[Stored entries]
=== Begin Enclosure ===

(* ===== verification/Types.v ===== *)
(** * PFCP constants ([pfcp-common/src/types.rs])

    The message types, information-element types, causes and flag bits that
    the rest of the program refers to, under the source's names, and the
    classification of grouped IEs. *)

From S2P Require Import Prelude.

Definition INTERFACE_ACCESS : Z := 0.
Definition INTERFACE_CORE : Z := 1.
Definition ACTION_DROP : Z := 1.
Definition ACTION_FORW : Z := 2.
Definition REPORT_TYPE_USAR : Z := 2.
Definition USAGE_REPORT_TRIGGER_PERIO : Z := 1.
Definition USAGE_REPORT_TRIGGER_VOLTH : Z := 2.
Definition VOLUME_MEASUREMENT_TOVOL : Z := 1.
Definition VOLUME_MEASUREMENT_ULVOL : Z := 2.
Definition VOLUME_MEASUREMENT_DLVOL : Z := 4.
Definition PFCP_HEARTBEAT_REQ : Z := 1.
Definition PFCP_HEARTBEAT_RSP : Z := 2.
Definition PFCP_ASSOCIATION_SETUP_REQ : Z := 5.
Definition PFCP_ASSOCIATION_SETUP_RSP : Z := 6.
Definition PFCP_SESSION_ESTABLISHMENT_REQ : Z := 50.
Definition PFCP_SESSION_ESTABLISHMENT_RSP : Z := 51.
Definition PFCP_SESSION_MODIFICATION_REQ : Z := 52.
Definition PFCP_SESSION_MODIFICATION_RSP : Z := 53.
Definition PFCP_SESSION_DELETION_REQ : Z := 54.
Definition PFCP_SESSION_DELETION_RSP : Z := 55.
Definition PFCP_SESSION_REPORT_REQ : Z := 56.
Definition PFCP_SESSION_REPORT_RSP : Z := 57.
Definition PFCP_IE_CREATE_PDR : Z := 1.
Definition PFCP_IE_PDI : Z := 2.
Definition PFCP_IE_CREATE_FAR : Z := 3.
Definition PFCP_IE_FORWARDING_PARAMETERS : Z := 4.
Definition PFCP_IE_CREATE_URR : Z := 6.
Definition PFCP_IE_CREATE_QER : Z := 7.
Definition PFCP_IE_CREATED_PDR : Z := 8.
Definition PFCP_IE_UPDATE_PDR : Z := 9.
Definition PFCP_IE_UPDATE_FAR : Z := 10.
Definition PFCP_IE_UPDATE_FORWARDING_PARAMETERS : Z := 11.
Definition PFCP_IE_UPDATE_URR : Z := 13.
Definition PFCP_IE_REMOVE_PDR : Z := 15.
Definition PFCP_IE_REMOVE_FAR : Z := 16.
Definition PFCP_IE_CAUSE : Z := 19.
Definition PFCP_IE_SOURCE_INTERFACE : Z := 20.
Definition PFCP_IE_FTEID : Z := 21.
Definition PFCP_IE_SDF_FILTER : Z := 23.
Definition PFCP_IE_PRECEDENCE : Z := 29.
Definition PFCP_IE_VOLUME_THRESHOLD : Z := 31.
Definition PFCP_IE_REPORTING_TRIGGERS : Z := 37.
Definition PFCP_IE_REPORT_TYPE : Z := 39.
Definition PFCP_IE_DESTINATION_INTERFACE : Z := 42.
Definition PFCP_IE_UP_FUNCTION_FEATURES : Z := 43.
Definition PFCP_IE_APPLY_ACTION : Z := 44.
Definition PFCP_IE_PDR_ID : Z := 56.
Definition PFCP_IE_FSEID : Z := 57.
Definition PFCP_IE_NODE_ID : Z := 60.
Definition PFCP_IE_MEASUREMENT_METHOD : Z := 62.
Definition PFCP_IE_USAGE_REPORT_TRIGGER : Z := 63.
Definition PFCP_IE_MEASUREMENT_PERIOD : Z := 64.
Definition PFCP_IE_VOLUME_MEASUREMENT : Z := 66.
Definition PFCP_IE_USAGE_REPORT_IN_SESS_MEL_RSP : Z := 79.
Definition PFCP_IE_USAGE_REPORT_IN_SESS_RPT_REQ : Z := 80.
Definition PFCP_IE_URR_ID : Z := 81.
Definition PFCP_IE_OUTER_HEADER_CREATION : Z := 84.
Definition PFCP_IE_CREATE_BAR : Z := 85.
Definition PFCP_IE_CP_FUNCTION_FEATURES : Z := 89.
Definition PFCP_IE_UE_IP_ADDRESS : Z := 93.
Definition PFCP_IE_OUTER_HEADER_REMOVAL : Z := 95.
Definition PFCP_IE_RECOVERY_TIME_STAMP : Z := 96.
Definition PFCP_IE_UR_SEQN : Z := 104.
Definition PFCP_IE_FAR_ID : Z := 108.
Definition CAUSE_REQUEST_ACCEPTED : Z := 1.
Definition REPORTING_TRIGGER_PERIO : Z := 1.
Definition REPORTING_TRIGGER_VOLTH : Z := 2.
Definition MEASUREMENT_METHOD_VOLUM : Z := 2.
Definition VOLUME_THRESHOLD_TOVOL : Z := 1.

(** [is_grouped_ie]: the IE types whose value is parsed as a list of IEs. *)
Definition grouped_ie_types : list Z :=
  [ PFCP_IE_CREATE_PDR; PFCP_IE_CREATE_FAR; PFCP_IE_CREATED_PDR;
    PFCP_IE_UPDATE_PDR; PFCP_IE_UPDATE_FAR; PFCP_IE_REMOVE_PDR;
    PFCP_IE_REMOVE_FAR; PFCP_IE_CREATE_URR; PFCP_IE_CREATE_QER;
    PFCP_IE_CREATE_BAR; PFCP_IE_PDI ].

Definition is_grouped_ie (ie_type : Z) : bool :=
  bool_decide (ie_type ∈ grouped_ie_types).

=== End Enclosure ===

The problem: The response should consist of every record above, reproduced exactly.

Your solution:
(* ===== verification/Types.v ===== *)
(** * PFCP constants ([pfcp-common/src/types.rs])

    The message types, information-element types, causes and flag bits that
    the rest of the program refers to, under the source's names, and the
    classification of grouped IEs. *)

From S2P Require Import Prelude.

Definition INTERFACE_ACCESS : Z := 0.
Definition INTERFACE_CORE : Z := 1.
Definition ACTION_DROP : Z := 1.
Definition ACTION_FORW : Z := 2.
Definition REPORT_TYPE_USAR : Z := 2.
Definition USAGE_REPORT_TRIGGER_PERIO : Z := 1.
Definition USAGE_REPORT_TRIGGER_VOLTH : Z := 2.
Definition VOLUME_MEASUREMENT_TOVOL : Z := 1.
Definition VOLUME_MEASUREMENT_ULVOL : Z := 2.
Definition VOLUME_MEASUREMENT_DLVOL : Z := 4.
Definition PFCP_HEARTBEAT_REQ : Z := 1.
Definition PFCP_HEARTBEAT_RSP : Z := 2.
Definition PFCP_ASSOCIATION_SETUP_REQ : Z := 5.
Definition PFCP_ASSOCIATION_SETUP_RSP : Z := 6.
Definition PFCP_SESSION_ESTABLISHMENT_REQ : Z := 50.
Definition PFCP_SESSION_ESTABLISHMENT_RSP : Z := 51.
Definition PFCP_SESSION_MODIFICATION_REQ : Z := 52.
Definition PFCP_SESSION_MODIFICATION_RSP : Z := 53.
Definition PFCP_SESSION_DELETION_REQ : Z := 54.
Definition PFCP_SESSION_DELETION_RSP : Z := 55.
Definition PFCP_SESSION_REPORT_REQ : Z := 56.
Definition PFCP_SESSION_REPORT_RSP : Z := 57.
Definition PFCP_IE_CREATE_PDR : Z := 1.
Definition PFCP_IE_PDI : Z := 2.
Definition PFCP_IE_CREATE_FAR : Z := 3.
Definition PFCP_IE_FORWARDING_PARAMETERS : Z := 4.
Definition PFCP_IE_CREATE_URR : Z := 6.
Definition PFCP_IE_CREATE_QER : Z := 7.
Definition PFCP_IE_CREATED_PDR : Z := 8.
Definition PFCP_IE_UPDATE_PDR : Z := 9.
Definition PFCP_IE_UPDATE_FAR : Z := 10.
Definition PFCP_IE_UPDATE_FORWARDING_PARAMETERS : Z := 11.
Definition PFCP_IE_UPDATE_URR : Z := 13.
Definition PFCP_IE_REMOVE_PDR : Z := 15.
Definition PFCP_IE_REMOVE_FAR : Z := 16.
Definition PFCP_IE_CAUSE : Z := 19.
Definition PFCP_IE_SOURCE_INTERFACE : Z := 20.
Definition PFCP_IE_FTEID : Z := 21.
Definition PFCP_IE_SDF_FILTER : Z := 23.
Definition PFCP_IE_PRECEDENCE : Z := 29.
Definition PFCP_IE_VOLUME_THRESHOLD : Z := 31.
Definition PFCP_IE_REPORTING_TRIGGERS : Z := 37.
Definition PFCP_IE_REPORT_TYPE : Z := 39.
Definition PFCP_IE_DESTINATION_INTERFACE : Z := 42.
Definition PFCP_IE_UP_FUNCTION_FEATURES : Z := 43.
Definition PFCP_IE_APPLY_ACTION : Z := 44.
Definition PFCP_IE_PDR_ID : Z := 56.
Definition PFCP_IE_FSEID : Z := 57.
Definition PFCP_IE_NODE_ID : Z := 60.
Definition PFCP_IE_MEASUREMENT_METHOD : Z := 62.
Definition PFCP_IE_USAGE_REPORT_TRIGGER : Z := 63.
Definition PFCP_IE_MEASUREMENT_PERIOD : Z := 64.
Definition PFCP_IE_VOLUME_MEASUREMENT : Z := 66.
Definition PFCP_IE_USAGE_REPORT_IN_SESS_MEL_RSP : Z := 79.
Definition PFCP_IE_USAGE_REPORT_IN_SESS_RPT_REQ : Z := 80.
Definition PFCP_IE_URR_ID : Z := 81.
Definition PFCP_IE_OUTER_HEADER_CREATION : Z := 84.
Definition PFCP_IE_CREATE_BAR : Z := 85.
Definition PFCP_IE_CP_FUNCTION_FEATURES : Z := 89.
Definition PFCP_IE_UE_IP_ADDRESS : Z := 93.
Definition PFCP_IE_OUTER_HEADER_REMOVAL : Z := 95.
Definition PFCP_IE_RECOVERY_TIME_STAMP : Z := 96.
Definition PFCP_IE_UR_SEQN : Z := 104.
Definition PFCP_IE_FAR_ID : Z := 108.
Definition CAUSE_REQUEST_ACCEPTED : Z := 1.
Definition REPORTING_TRIGGER_PERIO : Z := 1.
Definition REPORTING_TRIGGER_VOLTH : Z := 2.
Definition MEASUREMENT_METHOD_VOLUM : Z := 2.
Definition VOLUME_THRESHOLD_TOVOL : Z := 1.

(** [is_grouped_ie]: the IE types whose value is parsed as a list of IEs. *)
Definition grouped_ie_types : list Z :=
  [ PFCP_IE_CREATE_PDR; PFCP_IE_CREATE_FAR; PFCP_IE_CREATED_PDR;
    PFCP_IE_UPDATE_PDR; PFCP_IE_UPDATE_FAR; PFCP_IE_REMOVE_PDR;
    PFCP_IE_REMOVE_FAR; PFCP_IE_CREATE_URR; PFCP_IE_CREATE_QER;
    PFCP_IE_CREATE_BAR; PFCP_IE_PDI ].

Definition is_grouped_ie (ie_type : Z) : bool :=
  bool_decide (ie_type ∈ grouped_ie_types).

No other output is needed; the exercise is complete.